Lets move on to guys and balls. Girls get to have tits. I think the balls is a better deal. They do something besides attract. Balls can be attractive…if you shave them and they don’t sag down to your knees, otherwise they are just functional. I like a big, round, cum filled set of balls. So full that if you squeeze them, pre-cum leaks out. I have often wondered what it must feel like to have balls and release and drain them of cum. It must be satisfying. It looks satisfying. If you squeeze my tits, your dick gets hard. Nothing really happens on my end other than knowing I am about to get a piece of your dick. Which is a good thing but I still think balls are the better deal. Just saying. Where am I at with all of this? Not a clue. Sorry for dragging you through it. Still moving on.
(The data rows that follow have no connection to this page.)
(* ===== verification/Machine.v ===== *)
(** * The simulated machine (machine/machine.h, machine.cc, translate.h, translate.cc)

    Registers, main memory, byte order, and the translation of virtual
    addresses by a page table or a TLB.  [RaiseException] calls the kernel's
    [ExceptionHandler] (userprog/exception.cc), a section variable here. *)

From S2P Require Import Prelude.
Local Open Scope Z_scope.

Definition PageSize : Z := 128 * 2.
Definition NumPhysPages : Z := 128.
Definition MemorySize : Z := NumPhysPages * PageSize.
Definition TLBSize : Z := 4.

Inductive ExceptionType :=
  | NoException | SyscallException | PageFaultException | ReadOnlyException
  | BusErrorException | AddressErrorException | OverflowException
  | IllegalInstrException | NumExceptionTypes.

#[export] Instance ExceptionType_eq_dec : EqDecision ExceptionType.
Proof. solve_decision. Defined.

(** machine/interrupt.h: what the simulated CPU is running. *)
Inductive MachineStatus := IdleMode | SystemMode | UserMode.

Definition StackReg : Z := 29.
Definition RetAddrReg : Z := 31.
Definition NumGPRegs : Z := 32.
Definition HiReg : Z := 32.
Definition LoReg : Z := 33.
Definition PCReg : Z := 34.
Definition NextPCReg : Z := 35.
Definition PrevPCReg : Z := 36.
Definition LoadReg : Z := 37.
Definition LoadValueReg : Z := 38.
Definition BadVAddrReg : Z := 39.
Definition NumTotalRegs : Z := 40.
That’s enough for the day. I got shit to do. I’m sure I have pissed most of you off, a bad habit of mine. I type before my mind can stop me. If I offended you in anyway than I am truly sorry…that you are such a pussy. Grow a pair, even if you’re a chick, metaphorically find your balls and man up. I should say find your vagina because I know my box can take a hell of a pounding most your guys balls wouldn’t even consider survivable. Just saying. Catch you later!